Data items

=-=-=-=-=

(** The checks of a bundle do not read its messages. *)
Lemma signed_price_messages b msgs h :
  signed_price Hash ParseHex ec_pubkey_parse musig_pubkey_agg consensus hashGenesisBlock vOraclePublicKeys vOracleCompressedPublicKeys
    schnorrsig_verify b h ->
  signed_price Hash ParseHex ec_pubkey_parse musig_pubkey_agg consensus hashGenesisBlock vOraclePublicKeys vOracleCompressedPublicKeys
    schnorrsig_verify (mkOracleBundle msgs (epoch b) (median_price_micro_usd b) (timestamp b) 3 (aggregate_sig b) (participation_bitmap b)) h.
Proof using. intros [? ? ? ? ? ? ? ? ? ?]. by split. Qed.
Lemma no_oracle_count coinbase : no_oracle_output coinbase -> oracle_output_count coinbase = 0.
Proof using. intros H. unfold oracle_output_count. by rewrite count_skips. Qed.

(** What an attempt adds to the block. *)
Lemma try_bundle_spec GetTime nTime block_height b coinbase txs m r m' : cache_ok m ->
  try_bundle GetTime nTime block_height b (coinbase :: txs) m = (r, m') ->
  cache_ok m' /\
  match r with
  | None => True
  | Some vtx' => exists coinbase', vtx' = coinbase' :: txs /\ CreateOracleScript consensus b <> [] /\
      vout coinbase' = vout coinbase ++ mkCTxOut 0 (CreateOracleScript consensus b) :: [] /\ bundle_is_fresh GetTime nTime b = true /\
      signed_price Hash ParseHex ec_pubkey_parse musig_pubkey_agg consensus hashGenesisBlock vOraclePublicKeys
        vOracleCompressedPublicKeys schnorrsig_verify b block_height
  end.
Proof using no_collision.
  intros Hm. unfold try_bundle.
  destruct (ValidateMuSig2Bundle_spec Hash ParseHex ec_pubkey_parse musig_pubkey_agg consensus hashGenesisBlock vOraclePublicKeys
    vOracleCompressedPublicKeys schnorrsig_verify n b block_height m no_collision Hm) as [Hs Hm'].
  destruct (ValidateMuSig2Bundle b block_height m) as [[e|] m1]; cbn [fst snd] in *; intros [= <- <-]; (split; [done |]); [done |].
  destruct (bundle_is_fresh GetTime nTime b) eqn:Ef; [| done]. unfold add_bundle_to_coinbase. case_bool_decide; [done |].
  destruct (rehash _ _) as [h1 h2]. eexists. split; [reflexivity |]. split; [done |]. split; [done |]. split; [done |]. by apply Hs.
Qed.
Lemma quot_i32 x l : in_i32 x -> 1 <= l -> in_i32 (x ./ l).
Proof using.
  intros Hx Hl. assert (forall y, 0 <= y -> 0 <= y ./ l <= y) as Hy.
  { intros y Hy. rewrite quot_div by lia. split; [apply Z.div_pos; lia | apply Z.div_le_upper_bound; nia]. }
  destruct (Z.le_gt_cases 0 x); [pose proof (Hy x); zlia |]. pose proof (Hy (- x)) as H0. rewrite Z.quot_opp_l in H0 by lia. zlia.
Qed.
(** A block with an added bundle is accepted by a node whose clock is the block's. *)
Lemma added_accepted GetTime nTime h b coinbase coinbase' txs : in_i32 (h + 1) -> 0 <= nTime < 2 ^ 32 -> GetTime <= nTime ->
  no_oracle_output coinbase -> Forall byte (aggregate_sig b) -> Forall byte (participation_bitmap b) -> in_i64 (timestamp b) ->
  CreateOracleScript consensus b <> [] -> vout coinbase' = vout coinbase ++ mkCTxOut 0 (CreateOracleScript consensus b) :: [] ->
  bundle_is_fresh GetTime nTime b = true ->
  signed_price Hash ParseHex ec_pubkey_parse musig_pubkey_agg consensus hashGenesisBlock vOraclePublicKeys
    vOracleCompressedPublicKeys schnorrsig_verify b (h + 1) ->
  exists r, accepted_bundle Hash ParseHex ec_pubkey_parse musig_pubkey_agg consensus hashGenesisBlock vOraclePublicKeys
    vOracleCompressedPublicKeys schnorrsig_verify GetOracleNode (coinbase' :: txs) coinbase' nTime h r.
Proof using.
  intros Hh Ht Hnow Hno Hsig Hbm Hts Hne Hv Hf Hs. unfold no_oracle_output in Hno. unfold accepted_bundle. destruct (IsDigiDollarEnabled (Some h) consensus); [| by eexists].
  assert (bundle_wf b) as Hwf.
  { split; try done; [| destruct Hs; lia]. rewrite (sp_epoch _ _ _ _ _ _ _ _ _ _ _ Hs). unfold GetCurrentEpoch.
    apply quot_i32; [done |]. destruct (Z.leb_spec (nDDOracleEpochBlocks consensus) 0); lia. }
  eexists. right. split; [| eexists; split; [| split; [reflexivity |]]].
  - unfold oracle_output_count. rewrite Hv, List.filter_app, (count_skips (vout coinbase) Hno). cbn [List.filter scriptPubKey].
    destruct (oracle_script_parts consensus b Hne) as (_ & _ & _ & _ & ->). by rewrite oracle_output_marker.
  - apply (script_roundtrip consensus GetOracleNode b coinbase' (vout coinbase) 0 []); [done | done | done | by rewrite app_nil_r].
  - split; [by apply signed_price_messages |]. cbn [timestamp]. unfold bundle_is_fresh in Hf. rewrite Z.max_r in Hf by done.
    apply negb_true_iff, orb_false_iff in Hf as [Hf Hf3]. apply orb_false_iff in Hf as [Hf1 Hf2].
    unfold ORACLE_MAX_AGE_SECONDS in Hf3. rewrite (i64_small (nTime + 60)) in Hf2 by zlia. zlia.
Qed.
End Mining.

(** ** A toy instance *)

Lemma write_vector_inj v v' : write_vector v = write_vector v' -> v = v'.
Proof.
  intros E. pose proof (f_equal length E) as El. unfold write_vector in E, El. rewrite !length_app in El.
  assert (forall w : list Z, size_of w < 253 /\ length (WriteCompactSize (size_of w)) = 1%nat \/
    253 <= size_of w <= 0xffff /\ length (WriteCompactSize (size_of w)) = 3%nat \/
    0xffff < size_of w <= UINT32_MAX /\ length (WriteCompactSize (size_of w)) = 5%nat \/
    UINT32_MAX < size_of w /\ length (WriteCompactSize (size_of w)) = 9%nat) as Hw.
  { intros w. unfold WriteCompactSize.
    split_ifs; [left | right; left | right; right; left | do 3 right]; (split; [zlia | reflexivity]). }
  pose proof (Hw v). pose proof (Hw v'). assert (size_of v = size_of v') as Es by (unfold size_of, UINT32_MAX in *; lia).
  rewrite Es in E. by apply app_inv_head in E.
Qed.
Definition toy_agg (keys : list (list Z)) : option (list (list Z) * unit) := Some (keys, tt).
Definition toy_verify (sig hash : list Z) (key : list (list Z)) : bool := hd 0 sig =? size_of key.
Definition toy_genesis : uint256 := replicate 32 7.
Definition toy_mint : CTransaction := mkTx (replicate 32 2) (replicate 32 2) (MakeDigiDollarVersion DD_TX_MINT 0) [] [] 0.
Definition toy_block (time : Z) : list CTransaction := [toy_coinbase (CreateOracleScript testParams (toy_bundle time)); toy_mint].
Lemma toy_collision_free : collision_free id testParams toy_genesis toy_xonly toy_compressed.
Proof.
  intros bm bm' _ _ H. unfold ComputeCacheHash, cache_hash_data, id in H.
  do 6 apply app_inv_head in H. by apply write_vector_inj.
Qed.
Lemma toy_cache_ok : agg_cache_ok id id Some toy_agg testParams toy_genesis toy_xonly toy_compressed [].
Proof. constructor. Qed.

=-=-=-=-=

What to work on: Starting with the line that holds "Lemma quot_i32 x" and ending with the line that holds "intros y Hy.", retype every line in the data above exactly, and nothing else.

Worked solution:
Lemma quot_i32 x l : in_i32 x -> 1 <= l -> in_i32 (x ./ l).
Proof using.
  intros Hx Hl. assert (forall y, 0 <= y -> 0 <= y ./ l <= y) as Hy.
  { intros y Hy. rewrite quot_div by lia. split; [apply Z.div_pos; lia | apply Z.div_le_upper_bound; nia]. }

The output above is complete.